Reviewed by Sandra Merville Hart
The journal was edited by John Q. Anderson.
Kate Stone was twenty in 1861, the year the Civil War started. She lived on a large cotton plantation, Brokenburn, in northeast Louisiana, about 30 miles northwest of Vicksburg, Mississippi.
Brokenburn was located in the floodplain of the Mississippi River in what is now Madison Parish. Enslaved people worked on their plantation.
In the beginning of her journal, Kate was involved in many social activities—formal dining, informal “spend the days,” evening parties, riding frolics, and neighbor visits. Early morning hunters with their packs of hounds baying, horns blowing, and horses stamping were familiar sounds.

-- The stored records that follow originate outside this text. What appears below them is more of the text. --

(** Removing one index from rows with distinct indices removes one row. *)
Lemma filter_one_index (l : list OperatorKeyRow) idx (p : OperatorKeyRow -> bool) :
  NoDup (ok_key_index <$> l) ->
  (forall k, k ∈ l -> p k = negb (ok_key_index k =? idx)) ->
  (length l <= S (length (List.filter p l)))%nat.
Proof.
  induction l as [|k l IH]; simpl; [lia|]. intros Hnd Hp. apply NoDup_cons in Hnd as [Hni Hnd].
  rewrite (Hp k) by set_solver. destruct (Z.eqb_spec (ok_key_index k) idx) as [<-|]; simpl.
  - assert (Hall : List.filter p l = l).
    { assert (Hp' : forall k', k' ∈ l -> p k' = true).
      { intros k' Hk'. rewrite Hp by set_solver. apply negb_true_iff, Z.eqb_neq. intros Heq.
        apply Hni. rewrite <- Heq. by apply list_elem_of_fmap_2. }
      clear -Hp'. induction l as [|k' l IH]; simpl; [done|]. rewrite Hp' by set_solver.
      f_equal. apply IH. set_solver. }
    rewrite Hall. lia.
  - specialize (IH Hnd ltac:(set_solver)). lia.
Qed.

(** Inside the transaction: the loop variable never exceeds the number of active
    keys. *)
Definition floor_tx (id0 id : string) (n : Z) (d : DB) : Prop :=
  unique_active (op_tables d) /\ n <= active_count id (op_tables d) /\ has_floor id0 d.

Lemma unique_rewrite (f : OperatorKeyRow -> OperatorKeyRow) t :
  (forall id k, is_active_key id (f k) = is_active_key id k) ->
  (forall k, ok_key_index (f k) = ok_key_index k) ->
  unique_active t -> unique_active (t <| operator_keys := f <$> operator_keys t |>).
Proof.
  intros Hf Hi Hu id. rewrite active_keys_rewrite by done. rewrite <- list_fmap_compose.
  erewrite list_fmap_ext; [apply (Hu id)|]. intros i k _. apply Hi.
Qed.

Lemma count_use_floor id0 id n idx t0 :
  tx_triple t0 (floor_tx id0 id n) (try (sql_count_use id idx)) (fun _ => floor_tx id0 id n).
Proof.
  unfold sql_count_use. apply tx_try_stmt; [|done]. intros d a d' (Hu & Hn & Hf0). simpl.
  case_match; [|done]. case_match; [done|]. intros [= <- <-].
  match goal with |- context [fmap ?f _] => set (g := f) end.
  assert (Hg : forall id' k, is_active_key id' (g k) = is_active_key id' k).
  { intros id' k. unfold g. by case_match. }
  assert (Hgi : forall k, ok_key_index (g k) = ok_key_index k) by (intros k; unfold g; by case_match).
  assert (Hcount : forall id', active_count id' ((op_tables d) <| operator_keys := g <$> operator_keys (op_tables d) |>) =
    active_count id' (op_tables d)).
  { intros id'. unfold active_count. by rewrite active_keys_rewrite, length_fmap. }
  assert (Hu' : unique_active ((op_tables d) <| operator_keys := g <$> operator_keys (op_tables d) |>)).
  { by apply unique_rewrite. }
  assert (Hk : floor_tx id0 id n (d <| op_tables := (op_tables d) <| operator_keys := g <$> operator_keys (op_tables d) |> |>)).
  { unfold floor_tx, has_floor. cbn [op_tables update_field set_field]. rewrite !Hcount.
    destruct Hf0. done. }
  done.
Qed.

Then the war grew closer. Her brothers and her uncle enlisted in support of the Confederacy. The war brought lots of heartache and tragedy. Kate looked back on her twenty-year-old self and realized that she had been pampered. That certainly changed.

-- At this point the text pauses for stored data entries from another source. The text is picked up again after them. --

(* ===== verification/OperatorRuns.v ===== *)
(** Runs of the onboarding flow: how many guesses at an email code are evaluated,
    exactly when an operator is activated, and what a conformance pass stands
    for. *)
From S2P Require Import Prelude Float64 Workload Sounding Registry Scheduler Database Replay Lifecycle Effects.
From S2P Require Import Encoding Sha256 Token Allowlist Orchestrator Samples Operator Conformance Http OperatorApi.
From S2P Require Import OperatorProofs OperatorSafety.
Local Open Scope string_scope.
Local Open Scope list_scope.
Local Open Scope Z_scope.

(** ** Guessing a code *)

(** The wrong guesses the pending code of an operator still tolerates. *)
Definition guesses_left (id : string) (d : DB) : nat :=
  match operator_verifications (op_tables d) !! id with
  | Some v => Z.to_nat (VerificationMaxAttempts - vf_attempts v)
  | None => O
  end.

(** No fresh code, no reset counter. *)
Definition no_reissue (id : string) (d d' : DB) : Prop := (guesses_left id d' <= guesses_left id d)%nat.

#[export] Instance no_reissue_preorder id : PreOrder (no_reissue id).
Proof. split; unfold no_reissue; [intros d|intros d1 d2 d3]; lia. Qed.

(** The answer tells the caller whether the guess was right. *)
Definition revealing (r : result Error unit) : bool :=
  match r with Ok _ => true | Err e => bool_decide (e = ErrVerificationCodeMismatch) end.

(** What one transaction of [CheckEmailCode] commits. *)
Definition guess_cost (id : string) (d0 : DB) (x : TxEnd unit) (d : DB) : Prop :=
  match x with
  | Committing r => ((if revealing r then 1 else 0) + guesses_left id d <= guesses_left id d0)%nat
  | RollingBack _ => False
  end.

Lemma guesses_left_deleted id m d :
  operator_verifications (op_tables d) = delete id m -> guesses_left id d = 0%nat.
Proof. intros Hd. unfold guesses_left. by rewrite Hd, lookup_delete_eq. Qed.

Lemma CheckEmailCode_tx id sessionID code d0 t0 :
  tx_triple t0 (fun d => d = d0) (
    v ← no_rows_as ErrVerificationNotFound (op_row (fun t => operator_verifications t !! id));
    now ← time_Now;
    if vf_expires_at v <? now then
      _ ← sql_delete_verification id;
      mret (Committing (Err ErrVerificationExpired))
    else if negb (bool_decide (vf_session_id v = sessionID)) then fail ErrVerificationSessionMismatch
    else if VerificationMaxAttempts <=? vf_attempts v then fail ErrVerificationTooManyAttempts
    else if negb (bool_decide (vf_code v = code)) then
      _ ← sql_count_attempt id;
      mret (Committing (Err ErrVerificationCodeMismatch))
    else
      _ ← update_operator id (fun _ o => o <| o_email_verified := true |>);
      _ ← sql_delete_verification id;
      mret (Committing (Ok tt))) (guess_cost id d0).
Proof.
  apply sym_row. intros v Hv. apply sym_now. intros now.
  case_match; [|case_match; [apply tx_fail|case_match; [apply tx_fail|]]].
  - apply sym_exec. cbv beta iota delta [fst snd]. apply sym_ret. unfold guess_cost, revealing. erewrite guesses_left_deleted by reflexivity.
    rewrite bool_decide_eq_false_2 by done. lia.
  - assert (Hleft : (1 <= guesses_left id d0)%nat) by (unfold guesses_left; rewrite Hv; lia).
    case_match.
    + apply sym_exec. rewrite Hv. cbv beta iota delta [fst snd]. apply sym_ret. unfold guess_cost, revealing.
      rewrite bool_decide_eq_true_2 by done. unfold guesses_left in *. rewrite op_tables_set. simpl.
      rewrite Hv, lookup_insert_eq in *. simpl. lia.
    + apply sym_exec. cbv beta iota. apply sym_exec. cbv beta iota delta [fst snd]. apply sym_ret. unfold guess_cost, revealing.
      erewrite guesses_left_deleted by reflexivity. lia.
Qed.

(** The verdict on a guess is only ever given with the commit. *)
Definition never_fails_with {A} (e : Error) (m : M A) : Prop := forall w w', m w <> (Err e, w').

Lemma never_bind {A B} e (m : M A) (f : A -> M B) :
  never_fails_with e m -> (forall a, never_fails_with e (f a)) -> never_fails_with e (m ≫= f).
Proof.
  intros Hm Hf w w'. unfold mbind, M_bind. destruct (m w) as [[a|x] w1] eqn:Hw; [apply Hf|].
  intros [= -> ->]. exact (Hm _ _ Hw).
Qed.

Knowing this was a journal made the tragic deaths of loved ones difficult to read, yet I was grateful for Kate’s honesty.

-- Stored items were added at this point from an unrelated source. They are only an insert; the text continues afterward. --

(* ===== verification/NodesApiProofs.v ===== *)
(** The node API: the guarantee it keeps, the identity binding of its handlers
    and the effect of registration, claims, heartbeats and key enrolment. *)
From Stdlib Require Import Ascii String.
From S2P Require Import Prelude Float64 Workload Sounding Registry Scheduler Database Lifecycle.
From S2P Require Import Effects Encoding Sha256 Token Allowlist Orchestrator Samples OrchestratorProofs Submission Reroute Dispatch DispatchProofs Http NodesApi.
Import Types.
Local Open Scope string_scope.
Local Open Scope list_scope.
Local Open Scope Z_scope.

(** ** The guarantee *)

Lemma step_nodes_fresh d now id n :
  nodes d !! id = None -> step (d, now) (d <| nodes := <[id := n]> (nodes d) |>, now).
Proof.
  intros Hn. apply step_nodes. intros i m Hm. exists m.
  rewrite lookup_insert_ne by congruence. auto.
Qed.

(** The tables [step_rest] leaves alone. *)
Lemma step_others d d' now :
  jobs d' = jobs d -> nodes d' = nodes d -> job_node_declines d' = job_node_declines d ->
  job_metering d' = job_metering d -> resource_pricing d' = resource_pricing d ->
  disputes d' = disputes d -> step (d, now) (d', now).
Proof.
  destruct d as [j n p pr de m rp rf di t k h o],
    d' as [j' n' p' pr' de' m' rp' rf' di' t' k' h' o'].
  simpl. intros -> -> -> -> -> ->. exact (step_rest (mkDB j n p pr de m rp rf di t k h o) now
    p' pr' rf' t' k' h' o').
Qed.

Lemma safe_reg_update f : safe (reg_update f).
Proof.
  apply safe_bind; [apply safe_next_event|intros _]. intros w r w' He Ht _.
  destruct (f (w_now w) (w_reg w)); intros [= <- <-]; split_and!; auto; apply rtc_refl.
Qed.

Lemma safe_sql_upsert_node a b c d e f g : safe (sql_upsert_node a b c d e f g).
Proof.
  apply safe_stmt. intros now db x db'. case_match; [done|].
  destruct (nodes db !! a) eqn:Hn; repeat (case_match; try done); intros [= <- <-]; apply rtc_once.
  - by apply (step_nodes_insert _ _ _ n).
  - by apply step_nodes_fresh.
Qed.

Lemma safe_sql_insert_node a b c d e f : safe (sql_insert_node a b c d e f).
Proof.
  apply safe_stmt. intros now db x db'. case_bool_decide as Hn; [done|]. do 2 (case_match; [done|]).
  intros [= <- <-]. apply rtc_once, step_nodes_fresh. by apply eq_None_not_Some.
Qed.

Lemma safe_sql_upsert_printer n p : safe (sql_upsert_printer n p).
Proof.
  apply safe_stmt. intros now db x db'. case_match; [done|]. intros [= <- <-].
  by apply rtc_once, step_others.
Qed.

Lemma safe_sql_delete_node id : safe (sql_delete_node id).
Proof.
  apply safe_stmt. intros now d x d'. unfold delete_node. case_bool_decide; [done|].
  intros [= <- <-].
  etrans; [apply (update_jobs_step now (map_to_list (jobs d)).*1 d d (bound_to id)
    (fun j => j <| j_node_id := None |>)); [intros; apply js_unbound|done]|].
  set (d1 := update_jobs _ _ _ d).
  eapply rtc_l; [apply (step_node_deleted d1 now id
    (filter (fun '(_, n) => n <> id) (job_node_declines d1)))|].
  { intros p Hp. by apply elem_of_filter in Hp as [_ Hp]. }
  by apply rtc_once, step_others.
Qed.

Lemma safe_sql_mark_token_used n t : safe (sql_mark_token_used n t).
Proof.
  apply safe_stmt. intros now d x d'. repeat case_match; intros [= <- <-];
    [by apply rtc_once, step_others|apply rtc_refl].
Qed.

Lemma safe_sql_insert_key n k a : safe (sql_insert_key n k a).
Proof.
  apply safe_stmt. intros now d x d'. repeat case_match; intros [= <- <-];
    [apply rtc_refl|by apply rtc_once, step_others].
Qed.

#[export] Hint Resolve safe_reg_update safe_sql_upsert_node safe_sql_insert_node
  safe_sql_upsert_printer safe_sql_delete_node safe_sql_mark_token_used safe_sql_insert_key
  safe_query safe_query_row safe_reg_read safe_reg_write safe_time_Now safe_fresh_uuid
  safe_forM : safe.

Section Guarantee.
Context `{MapOrder}.
Context (collate : string -> string -> bool).
Context (spire_entry_create : string -> string -> string -> M unit) (rand_Read : Z -> M string).
Context (register_secret spire_selector : string).
Hypothesis safe_spire : forall p i s, safe (spire_entry_create p i s).
Hypothesis safe_rand : forall n, safe (rand_Read n).

Lemma safe_serverPrinterHash n : safe (serverPrinterHash collate n).
Proof. unfold serverPrinterHash. safe_code. Qed.

Lemma safe_registerNodeSpireEntry n t s :
  safe (registerNodeSpireEntry spire_entry_create n t s).
Proof. unfold registerNodeSpireEntry. case_match; [apply safe_ret|done]. Qed.

#[local] Hint Resolve safe_serverPrinterHash safe_registerNodeSpireEntry safe_spire safe_rand : safe.

Lemma safe_handleRegisterNode h b : safe (handleRegisterNode register_secret h b).
Proof. unfold handleRegisterNode. safe_handler. Qed.

Lemma safe_handleClaimNode b :
  safe (handleClaimNode spire_entry_create rand_Read spire_selector b).
Proof. unfold handleClaimNode. cbv zeta. safe_handler. Qed.

Lemma safe_handleHeartbeat ctx b : safe (handleHeartbeat collate ctx b).
Proof. unfold handleHeartbeat. cbv zeta. safe_handler. Qed.

Lemma safe_handleReportPrinters ctx b : safe (handleReportPrinters ctx b).
Proof. unfold handleReportPrinters. safe_handler. Qed.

I bought this book for research purposes. My Spies of the Civil War Series has three books set in Vicksburg during the war— Streams of Courage, Book 4, River of Peril, Book 5, and Tides of Healing. I read many other books for my research. This book provided many details of daily life in the 1860s. I enjoyed it very much.
Great book for history lovers interested in learning about the Civil War in Mississippi and Louisiana.